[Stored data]
Start of Block

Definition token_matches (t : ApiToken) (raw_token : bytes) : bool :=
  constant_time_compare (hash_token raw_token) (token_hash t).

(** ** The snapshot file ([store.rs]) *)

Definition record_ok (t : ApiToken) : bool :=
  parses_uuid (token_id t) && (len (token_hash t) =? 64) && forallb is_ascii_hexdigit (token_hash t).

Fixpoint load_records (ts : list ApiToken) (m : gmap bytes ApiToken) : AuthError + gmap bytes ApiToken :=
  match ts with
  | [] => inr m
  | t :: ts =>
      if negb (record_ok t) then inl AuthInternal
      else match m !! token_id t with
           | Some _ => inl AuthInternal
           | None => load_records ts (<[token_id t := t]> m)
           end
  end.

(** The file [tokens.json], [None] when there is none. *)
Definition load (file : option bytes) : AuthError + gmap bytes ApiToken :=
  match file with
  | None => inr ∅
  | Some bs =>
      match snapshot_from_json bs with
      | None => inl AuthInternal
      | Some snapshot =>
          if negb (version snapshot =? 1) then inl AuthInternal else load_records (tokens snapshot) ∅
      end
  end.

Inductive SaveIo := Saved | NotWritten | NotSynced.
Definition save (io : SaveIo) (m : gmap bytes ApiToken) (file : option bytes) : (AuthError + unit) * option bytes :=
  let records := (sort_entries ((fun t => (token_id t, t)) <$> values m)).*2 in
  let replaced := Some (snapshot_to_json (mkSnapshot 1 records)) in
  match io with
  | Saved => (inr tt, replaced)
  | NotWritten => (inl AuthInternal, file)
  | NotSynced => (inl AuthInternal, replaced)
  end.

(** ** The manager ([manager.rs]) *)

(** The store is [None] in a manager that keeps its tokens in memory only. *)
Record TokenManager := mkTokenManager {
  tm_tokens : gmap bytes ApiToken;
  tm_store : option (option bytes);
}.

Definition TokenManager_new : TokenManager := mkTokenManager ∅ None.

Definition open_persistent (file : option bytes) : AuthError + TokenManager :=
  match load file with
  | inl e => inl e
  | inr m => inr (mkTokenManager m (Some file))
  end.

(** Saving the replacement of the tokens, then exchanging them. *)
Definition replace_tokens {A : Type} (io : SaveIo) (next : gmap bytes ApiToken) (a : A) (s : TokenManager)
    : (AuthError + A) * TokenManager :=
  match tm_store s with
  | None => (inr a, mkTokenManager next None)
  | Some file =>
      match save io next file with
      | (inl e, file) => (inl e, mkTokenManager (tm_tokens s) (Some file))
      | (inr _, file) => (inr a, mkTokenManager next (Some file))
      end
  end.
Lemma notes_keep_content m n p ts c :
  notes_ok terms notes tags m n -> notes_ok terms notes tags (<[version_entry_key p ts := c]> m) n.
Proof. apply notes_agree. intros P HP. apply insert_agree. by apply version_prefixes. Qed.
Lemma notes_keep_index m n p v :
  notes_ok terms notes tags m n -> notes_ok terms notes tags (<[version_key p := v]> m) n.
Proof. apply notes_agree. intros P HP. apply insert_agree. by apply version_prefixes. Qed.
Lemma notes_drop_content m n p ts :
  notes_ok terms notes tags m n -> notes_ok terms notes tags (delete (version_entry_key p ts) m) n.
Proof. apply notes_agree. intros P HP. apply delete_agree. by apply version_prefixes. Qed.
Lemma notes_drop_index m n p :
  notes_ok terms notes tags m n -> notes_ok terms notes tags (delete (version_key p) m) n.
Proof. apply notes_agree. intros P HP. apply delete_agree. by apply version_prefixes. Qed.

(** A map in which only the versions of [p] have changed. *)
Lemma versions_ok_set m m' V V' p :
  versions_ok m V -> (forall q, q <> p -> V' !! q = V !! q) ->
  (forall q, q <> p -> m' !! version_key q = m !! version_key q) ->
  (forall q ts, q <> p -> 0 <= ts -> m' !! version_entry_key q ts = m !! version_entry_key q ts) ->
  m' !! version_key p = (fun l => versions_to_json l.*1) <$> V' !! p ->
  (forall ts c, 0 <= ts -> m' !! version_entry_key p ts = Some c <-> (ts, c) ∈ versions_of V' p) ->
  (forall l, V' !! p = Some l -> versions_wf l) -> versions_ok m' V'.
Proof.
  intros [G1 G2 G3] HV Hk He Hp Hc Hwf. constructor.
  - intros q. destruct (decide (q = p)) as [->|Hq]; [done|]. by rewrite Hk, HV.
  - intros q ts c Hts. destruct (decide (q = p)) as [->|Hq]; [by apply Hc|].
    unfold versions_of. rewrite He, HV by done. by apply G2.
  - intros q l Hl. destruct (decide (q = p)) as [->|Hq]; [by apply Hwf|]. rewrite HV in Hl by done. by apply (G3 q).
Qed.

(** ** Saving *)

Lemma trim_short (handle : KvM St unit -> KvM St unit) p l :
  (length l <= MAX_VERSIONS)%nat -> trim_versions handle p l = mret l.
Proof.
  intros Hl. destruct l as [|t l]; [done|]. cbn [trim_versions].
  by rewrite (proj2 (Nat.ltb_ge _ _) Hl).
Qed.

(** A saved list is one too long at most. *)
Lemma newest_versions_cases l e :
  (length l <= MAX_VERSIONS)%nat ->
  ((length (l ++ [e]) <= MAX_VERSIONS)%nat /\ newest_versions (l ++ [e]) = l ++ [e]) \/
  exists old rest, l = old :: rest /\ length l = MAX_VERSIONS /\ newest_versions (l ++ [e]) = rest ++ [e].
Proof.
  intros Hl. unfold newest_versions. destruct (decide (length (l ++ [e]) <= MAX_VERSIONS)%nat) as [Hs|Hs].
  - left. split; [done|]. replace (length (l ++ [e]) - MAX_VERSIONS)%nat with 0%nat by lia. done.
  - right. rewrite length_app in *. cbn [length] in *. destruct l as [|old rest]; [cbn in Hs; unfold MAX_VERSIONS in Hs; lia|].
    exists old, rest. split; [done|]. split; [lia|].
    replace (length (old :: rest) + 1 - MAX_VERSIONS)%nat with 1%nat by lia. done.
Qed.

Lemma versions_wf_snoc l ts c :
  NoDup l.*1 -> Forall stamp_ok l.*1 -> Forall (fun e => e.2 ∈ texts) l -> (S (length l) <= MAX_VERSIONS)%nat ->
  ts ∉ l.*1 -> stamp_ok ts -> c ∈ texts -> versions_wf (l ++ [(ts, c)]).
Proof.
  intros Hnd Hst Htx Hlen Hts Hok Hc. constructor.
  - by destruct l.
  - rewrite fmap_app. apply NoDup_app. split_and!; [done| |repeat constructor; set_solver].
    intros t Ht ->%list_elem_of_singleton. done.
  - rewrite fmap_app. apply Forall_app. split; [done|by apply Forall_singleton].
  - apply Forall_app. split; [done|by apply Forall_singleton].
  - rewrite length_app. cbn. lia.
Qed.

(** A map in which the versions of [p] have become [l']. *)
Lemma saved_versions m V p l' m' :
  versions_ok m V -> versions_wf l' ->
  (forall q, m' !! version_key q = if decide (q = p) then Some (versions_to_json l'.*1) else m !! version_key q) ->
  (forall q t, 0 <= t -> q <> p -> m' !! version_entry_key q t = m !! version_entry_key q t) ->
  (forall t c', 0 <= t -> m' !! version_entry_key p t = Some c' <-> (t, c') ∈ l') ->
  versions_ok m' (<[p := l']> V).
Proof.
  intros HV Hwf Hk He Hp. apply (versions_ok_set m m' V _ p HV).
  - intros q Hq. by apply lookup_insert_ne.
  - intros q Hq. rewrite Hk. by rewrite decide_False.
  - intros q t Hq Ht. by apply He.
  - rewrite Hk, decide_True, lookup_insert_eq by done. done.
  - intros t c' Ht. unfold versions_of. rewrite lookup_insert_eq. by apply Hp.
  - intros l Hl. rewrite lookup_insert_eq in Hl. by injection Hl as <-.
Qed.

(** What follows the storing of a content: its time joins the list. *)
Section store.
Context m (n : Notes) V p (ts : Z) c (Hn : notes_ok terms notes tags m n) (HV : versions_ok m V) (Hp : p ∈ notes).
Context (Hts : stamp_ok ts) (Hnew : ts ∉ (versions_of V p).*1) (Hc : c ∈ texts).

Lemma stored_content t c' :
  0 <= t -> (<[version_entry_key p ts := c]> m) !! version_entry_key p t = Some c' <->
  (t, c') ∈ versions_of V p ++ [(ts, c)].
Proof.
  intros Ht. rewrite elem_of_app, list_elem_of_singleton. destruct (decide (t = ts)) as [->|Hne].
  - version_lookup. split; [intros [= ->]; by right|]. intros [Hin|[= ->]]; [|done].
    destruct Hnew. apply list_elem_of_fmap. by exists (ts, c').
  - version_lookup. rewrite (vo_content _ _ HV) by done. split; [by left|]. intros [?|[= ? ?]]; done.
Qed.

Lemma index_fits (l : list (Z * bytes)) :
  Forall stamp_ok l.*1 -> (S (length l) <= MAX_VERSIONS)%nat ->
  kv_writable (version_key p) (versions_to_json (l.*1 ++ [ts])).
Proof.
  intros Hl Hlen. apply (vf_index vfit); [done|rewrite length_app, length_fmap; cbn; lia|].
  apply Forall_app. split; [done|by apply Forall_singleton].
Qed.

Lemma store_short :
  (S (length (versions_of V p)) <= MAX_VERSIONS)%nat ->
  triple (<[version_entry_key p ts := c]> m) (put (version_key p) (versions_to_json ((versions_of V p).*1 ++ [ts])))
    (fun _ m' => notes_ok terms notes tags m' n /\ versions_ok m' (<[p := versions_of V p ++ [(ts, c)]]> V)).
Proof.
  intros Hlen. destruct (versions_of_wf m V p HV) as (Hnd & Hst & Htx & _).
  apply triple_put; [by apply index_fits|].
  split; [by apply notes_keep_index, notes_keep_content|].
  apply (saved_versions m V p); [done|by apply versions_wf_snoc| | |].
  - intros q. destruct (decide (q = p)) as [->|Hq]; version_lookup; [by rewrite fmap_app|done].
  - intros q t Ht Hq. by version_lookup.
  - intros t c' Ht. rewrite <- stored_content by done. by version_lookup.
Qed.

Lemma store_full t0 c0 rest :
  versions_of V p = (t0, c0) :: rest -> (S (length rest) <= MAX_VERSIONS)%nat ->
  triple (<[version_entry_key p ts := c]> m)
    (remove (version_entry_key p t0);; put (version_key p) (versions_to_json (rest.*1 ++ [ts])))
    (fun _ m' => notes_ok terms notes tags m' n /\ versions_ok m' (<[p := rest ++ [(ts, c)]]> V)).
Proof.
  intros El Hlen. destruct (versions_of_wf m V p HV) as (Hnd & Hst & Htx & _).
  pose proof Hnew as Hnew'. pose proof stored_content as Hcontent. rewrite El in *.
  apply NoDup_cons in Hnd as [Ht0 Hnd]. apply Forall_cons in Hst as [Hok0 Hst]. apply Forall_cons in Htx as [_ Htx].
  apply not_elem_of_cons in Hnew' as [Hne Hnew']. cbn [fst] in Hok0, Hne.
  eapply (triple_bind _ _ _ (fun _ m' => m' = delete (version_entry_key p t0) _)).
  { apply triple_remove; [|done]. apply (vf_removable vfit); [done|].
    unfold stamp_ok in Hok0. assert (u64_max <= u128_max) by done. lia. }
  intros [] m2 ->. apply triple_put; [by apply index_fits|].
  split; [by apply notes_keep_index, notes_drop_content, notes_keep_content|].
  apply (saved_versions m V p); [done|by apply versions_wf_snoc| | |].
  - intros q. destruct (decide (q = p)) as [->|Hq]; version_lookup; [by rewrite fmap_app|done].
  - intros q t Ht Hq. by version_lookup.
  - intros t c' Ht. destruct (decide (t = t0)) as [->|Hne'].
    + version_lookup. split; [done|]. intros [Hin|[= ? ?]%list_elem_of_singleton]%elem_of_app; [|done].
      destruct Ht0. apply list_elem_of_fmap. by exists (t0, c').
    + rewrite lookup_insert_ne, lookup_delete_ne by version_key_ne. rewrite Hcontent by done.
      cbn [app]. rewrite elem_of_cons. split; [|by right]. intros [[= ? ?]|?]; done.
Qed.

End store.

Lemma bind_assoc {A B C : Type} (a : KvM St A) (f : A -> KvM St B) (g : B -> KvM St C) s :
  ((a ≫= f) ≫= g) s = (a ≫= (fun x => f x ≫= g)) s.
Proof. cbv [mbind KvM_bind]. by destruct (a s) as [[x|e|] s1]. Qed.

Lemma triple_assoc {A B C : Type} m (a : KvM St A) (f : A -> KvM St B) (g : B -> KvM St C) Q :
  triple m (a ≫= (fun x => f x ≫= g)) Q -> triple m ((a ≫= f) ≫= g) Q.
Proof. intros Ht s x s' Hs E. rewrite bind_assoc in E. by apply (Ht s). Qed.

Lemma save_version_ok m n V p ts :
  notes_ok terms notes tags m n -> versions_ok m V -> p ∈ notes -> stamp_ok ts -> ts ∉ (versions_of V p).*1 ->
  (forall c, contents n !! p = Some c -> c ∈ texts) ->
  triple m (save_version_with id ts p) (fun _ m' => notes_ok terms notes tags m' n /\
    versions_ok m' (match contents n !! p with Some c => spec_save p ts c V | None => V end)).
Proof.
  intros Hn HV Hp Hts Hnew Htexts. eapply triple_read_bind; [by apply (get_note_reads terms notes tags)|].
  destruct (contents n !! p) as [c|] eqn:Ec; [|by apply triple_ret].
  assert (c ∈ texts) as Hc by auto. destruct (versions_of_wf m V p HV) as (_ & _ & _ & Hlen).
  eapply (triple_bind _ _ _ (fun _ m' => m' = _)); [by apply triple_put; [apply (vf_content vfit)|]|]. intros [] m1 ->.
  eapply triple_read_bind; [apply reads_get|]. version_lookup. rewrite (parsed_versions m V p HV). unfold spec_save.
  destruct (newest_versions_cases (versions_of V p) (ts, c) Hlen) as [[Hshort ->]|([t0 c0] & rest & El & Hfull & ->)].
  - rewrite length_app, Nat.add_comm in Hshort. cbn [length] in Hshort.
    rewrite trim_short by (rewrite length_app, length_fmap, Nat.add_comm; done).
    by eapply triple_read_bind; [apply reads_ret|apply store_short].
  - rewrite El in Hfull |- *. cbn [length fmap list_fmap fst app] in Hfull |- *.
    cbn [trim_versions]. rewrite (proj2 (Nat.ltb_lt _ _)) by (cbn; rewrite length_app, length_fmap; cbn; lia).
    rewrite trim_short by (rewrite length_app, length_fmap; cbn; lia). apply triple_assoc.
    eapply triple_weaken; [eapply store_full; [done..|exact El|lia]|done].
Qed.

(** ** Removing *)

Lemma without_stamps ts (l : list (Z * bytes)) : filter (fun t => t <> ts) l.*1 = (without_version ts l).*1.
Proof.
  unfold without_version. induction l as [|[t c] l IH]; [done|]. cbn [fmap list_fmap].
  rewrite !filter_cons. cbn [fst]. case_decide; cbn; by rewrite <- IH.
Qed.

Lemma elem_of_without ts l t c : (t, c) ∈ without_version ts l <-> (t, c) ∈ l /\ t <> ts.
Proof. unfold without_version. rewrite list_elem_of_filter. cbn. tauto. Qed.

End of Block

▶ What the task requires: After locating the line holding "let records := (sort_entries" above, output exactly that line and every line after it through the line holding "(** ** The manager ([manager.rs]) *)". Include nothing else.

▶ Response:
  let records := (sort_entries ((fun t => (token_id t, t)) <$> values m)).*2 in
  let replaced := Some (snapshot_to_json (mkSnapshot 1 records)) in
  match io with
  | Saved => (inr tt, replaced)
  | NotWritten => (inl AuthInternal, file)
  | NotSynced => (inl AuthInternal, replaced)
  end.

(** ** The manager ([manager.rs]) *)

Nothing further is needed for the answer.